Working people trapped between greedy, low-paying employers on the one side and greedy, high-charging landlords on the other. If Cameron wants not to have to pay housing benefit, the solution is exceedingly simple – and it’s got nothing to do with capping the benefit out of some fake ‘fairness’. Just do these two simple things: cap rents and enforce a living wage.

But that would mean less money for greedy employers and greedy landlords – who usually vote Tory. So don’t hold your breath – even though Cameron campaigned for election, in part, on supporting a living wage. I guess Nick Clegg isn’t the only one who makes campaign promises he has no intention of keeping. Maybe some day we’ll have a Cameron ‘I’m sorry’ music video. But I doubt it.

The slavery ‘good old days’

Cameron said one thing that had me laugh out loud. A bitter laugh.

Work isn’t slavery, it’s poverty that is slavery.”

In that case, Cameron is like a ‘Wilberforce in reverse’ – bringing back slavery instead of abolishing it. His hatchet-man Iain Duncan Smith is forcing through measures that will push hundreds of thousands of disabled people, their dependents and carers below the poverty line, while the Tories deprive unemployed people of benefits when there aren’t enough jobs for everyone, triple university fees so that students enter the post-graduate world with crippling debts, and have overseen changes to our society that have made Foodbanks one of the UK’s fastest-growing phenomena.

Self-awareness and a sense of irony clearly aren’t a pre-requisite for being a Tory prime minister.

I’m going to stop there, before this post becomes unreadable. I did get carried away in the end, but I’ve still probably omitted almost as much as I’ve included. But I think there’s enough so that you know that whatever else you might have heard Cameron say, the truth is most likely found by going as far away from what he said as possible.

Of course, there may also be plenty of people who don’t know enough not to swallow his lies hook, line and sinker, and who’ll fall for every lie, misdirection and obfuscation.
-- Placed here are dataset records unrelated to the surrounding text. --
Lemma collectDatabasesAndTablesInfo_outside (env : Environment) (cfg : Config) (fuel : nat) (s : Collector) :
  outside_scan (final (collectDatabasesAndTablesInfo env cfg fuel s)) = outside_scan s
  /\ exists added,
       trace (final (collectDatabasesAndTablesInfo env cfg fuel s)) = trace s ++ added
       /\ Forall scan_log added.
Proof.
  unfold collectDatabasesAndTablesInfo, bind.
  destruct (scan_loop_outside env cfg fuel 0 s) as (Houtside & added & Hadded & Hlogs).
  destruct (scan_loop env cfg fuel 0 s) as [n s1 | e s1 | s1]; simpl in *;
    try (split; [exact Houtside | exists added; split; assumption]).
  split; [exact Houtside |].
  exists (added ++ [LogWillBackup (size (database_infos s1)) (size (table_infos s1))]).
  rewrite Hadded, app_assoc. split; [reflexivity |].
  apply Forall_app. split; [exact Hlogs | repeat constructor].
Qed.

(** X10: a scan, however it ends, changes neither the stage nor the root
    path, the renaming map, the backup entries or the queue of tasks, and
    it logs warnings and its closing line only: it sends nothing to the
    coordination service and runs no task. *)
Theorem scan_leaves_rest (env : Environment) (cfg : Config) (fuel : nat) (s : Collector) :
  outside_scan (final (collectDatabasesAndTablesInfo env cfg fuel s)) = outside_scan s
  /\ exists added,
       trace (final (collectDatabasesAndTablesInfo env cfg fuel s)) = trace s ++ added
       /\ Forall scan_log added.
Proof. apply collectDatabasesAndTablesInfo_outside. Qed.

(** The pass a returned scan ended with. *)
Lemma scan_loop_Ok_inv (env : Environment) (cfg : Config) (fuel pass : nat)
    (s s' : Collector) (passes : nat) :
  scan_loop env cfg fuel pass s = Ok passes s' ->
  exists last s0 s1,
    pass <= last
    /\ passes = S last
    /\ (previous_database_names s = None -> pass < last)
    /\ collectElements env (catalog_at env last) (backup_query_elements cfg) (begin_pass s0)
       = Ok tt s1
    /\ consistent s1 = true
    /\ checkConsistency s1 = s1
    /\ outside_scan s0 = outside_scan s
    /\ (s' = s1 \/ s' = emit (LogCouldntCollect last (elapsed_at env last)) s1).
Proof.
  revert pass s. induction fuel as [| fuel IH]; intros pass s; cbn [scan_loop];
    [discriminate |].
  pose proof (scan_pass_outside env cfg pass s) as Houtside.
  pose proof (first_pass_not_accepted env cfg pass s) as Hfirst.
  destruct (scan_pass env cfg pass s) as [[] s1 | e s1 | s1] eqn:Hpass; try discriminate.
  simpl in Houtside.
  match goal with
  | |- context [if ?b then Throw _ _ else _] => destruct b; [discriminate |]
  end.
  set (s2 := if (2 <=? pass)%nat then emit (LogCouldntCollect pass (elapsed_at env pass)) s1
             else s1).
  assert (Hs2 : consistent s2 = consistent s1 /\ outside_scan s2 = outside_scan s1
                /\ (s2 = s1 \/ s2 = emit (LogCouldntCollect pass (elapsed_at env pass)) s1)).
  { subst s2. destruct (2 <=? pass)%nat; auto. }
  destruct Hs2 as (Hsame & Houtside2 & Hlogged).
  destruct (consistent s2) eqn:Hconsistent.
  - intros [= <- <-].
    unfold scan_pass in Hpass.
    destruct (collectElements env _ _ (begin_pass s)) as [[] s3 | e s3 | s3] eqn:Hcollect;
      try discriminate.
    injection Hpass as <-.
    symmetry in Hsame.
    destruct (checkConsistency_accepted s3 Hsame) as [Hconsistent3 Hchecked].
    rewrite Hchecked in *.
    exists pass, s, s3. repeat split; auto.
    intros Hprevious. specialize (Hfirst s3 Hprevious eq_refl). congruence.
  - intros Hrest. destruct (IH (S pass) s2 Hrest)
      as (last & s0 & s3 & Hle & Hpasses & _ & Hcollect & Hconsistent3 & Hchecked
          & Houtside0 & Hresult).
    exists last, s0, s3. repeat split; auto; try lia. congruence.
Qed.

(** ** The scan: what it collects is what it was looking for *)

Section DefinitionsMatch.

Context (env : Environment) (c : Catalog).

Lemma collectTableInfo_matches table_name is_temporary_table partitions throw_if_not_found s :
  definitions_match env s ->
  definitions_match env
    (final (collectTableInfo env c table_name is_temporary_table partitions
              throw_if_not_found s)).
Proof.
  intros Hmatch. unfold collectTableInfo.
  destruct (gather_table c table_name is_temporary_table throw_if_not_found)
    as [e | [[[database storage] table_lock] [create |]]]; simpl; try exact Hmatch.
  destruct (negb (String.eqb (getTable_of create) (qtn_table table_name))
            || negb (Bool.eqb is_temporary_table (temporary create))
            || negb (String.eqb (getDatabase_of create) (qtn_database table_name)))
    eqn:Hnames; simpl; [exact Hmatch |].
  match goal with
  | |- context [if ?b then _ else _] => destruct b; simpl; [exact Hmatch |]
  end.
  apply orb_false_iff in Hnames as [Hnames Hdatabase].
  apply orb_false_iff in Hnames as [Htable Htemporary].
  apply negb_false_iff in Htable, Htemporary, Hdatabase.
  apply String.eqb_eq in Htable, Hdatabase. apply Bool.eqb_prop in Htemporary.
  destruct Hmatch as [Htables Hdatabases]. split; [| exact Hdatabases].
  intros k table_info. cbn. rewrite lookup_insert_Some.
  intros [[<- <-] | [_ Hold]]; [| exact (Htables _ _ Hold)].
  cbn. repeat split; auto.
Qed.

Lemma collectTablesOf_matches database_name except_table_names names s :
  definitions_match env s ->
  definitions_match env
    (final (collectTablesOf env c database_name except_table_names names s)).
Proof.
  revert s. induction names as [| table rest IH]; intros s Hmatch; simpl; [exact Hmatch |].
  destruct (bool_decide _); [apply IH, Hmatch |].
  pose proof (collectTableInfo_matches (mkQualifiedTableName database_name table)
                false None false s Hmatch) as Hstep.
  destruct (collectTableInfo env c _ false None false s) as [[] s1 | e s1 | s1];
    simpl in *; try exact Hstep.
  destruct (consistent s1); simpl; [apply IH |]; exact Hstep.
Qed.

Lemma collectDatabaseInfo_matches database_name except_table_names throw_if_not_found s :
  definitions_match env s ->
  definitions_match env
    (final (collectDatabaseInfo env c database_name except_table_names throw_if_not_found s)).
Proof.
  intros Hmatch. unfold collectDatabaseInfo.
  destruct (gather_database c database_name throw_if_not_found)
    as [e | [[database create] |]]; simpl; try exact Hmatch.
  destruct (negb (String.eqb (getDatabase_of create) database_name)) eqn:Hname; simpl;
    [exact Hmatch |].
  match goal with
  | |- context [if ?b then _ else _] => destruct b; simpl; [exact Hmatch |]
  end.
  apply negb_false_iff, String.eqb_eq in Hname.
  assert (Hinserted : definitions_match env
            (set_database_infos
               (<[database_name := mkDatabaseInfo database create]> (database_infos s)) s)).
  { destruct Hmatch as [Htables Hdatabases]. split; [exact Htables |].
    intros name database_info. cbn. rewrite lookup_insert_Some.
    intros [[<- <-] | [_ Hold]]; [exact Hname | exact (Hdatabases _ _ Hold)]. }
  destruct (getTablesIteratorForBackup c database) as [e | names]; simpl;
    [exact Hinserted |].
  apply collectTablesOf_matches, Hinserted.
Qed.

Lemma collectAllDatabasesInfo_loop_matches except_database_names except_table_names dbs s :
  definitions_match env s ->
  definitions_match env
    (final (collectAllDatabasesInfo_loop env c except_database_names except_table_names dbs s)).
Proof.
  revert s. induction dbs as [| [database_name database] rest IH]; intros s Hmatch; simpl;
    [exact Hmatch |].
  destruct (bool_decide _); [apply IH, Hmatch |].
  pose proof (collectDatabaseInfo_matches database_name except_table_names false s Hmatch)
    as Hstep.
  destruct (collectDatabaseInfo env c database_name except_table_names false s)
    as [[] s1 | e s1 | s1]; simpl in *; try exact Hstep.
  destruct (consistent s1); simpl; [apply IH |]; exact Hstep.
Qed.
So if you get a chance, educate someone. The fate of everything good in our country depends on it.

6 comments

  1. i deliberately avoided watching Cameron at the Cons-ference today , as last evenigs news said he would again be mentioning the loss of his tragic child. I recall Cameron and Sam Smugly pulling on the Nations heartstrings at the loss of their tragic son, ….and then i know how Cameron has and is sticking two fingers up to those in the same position…but less fortunate!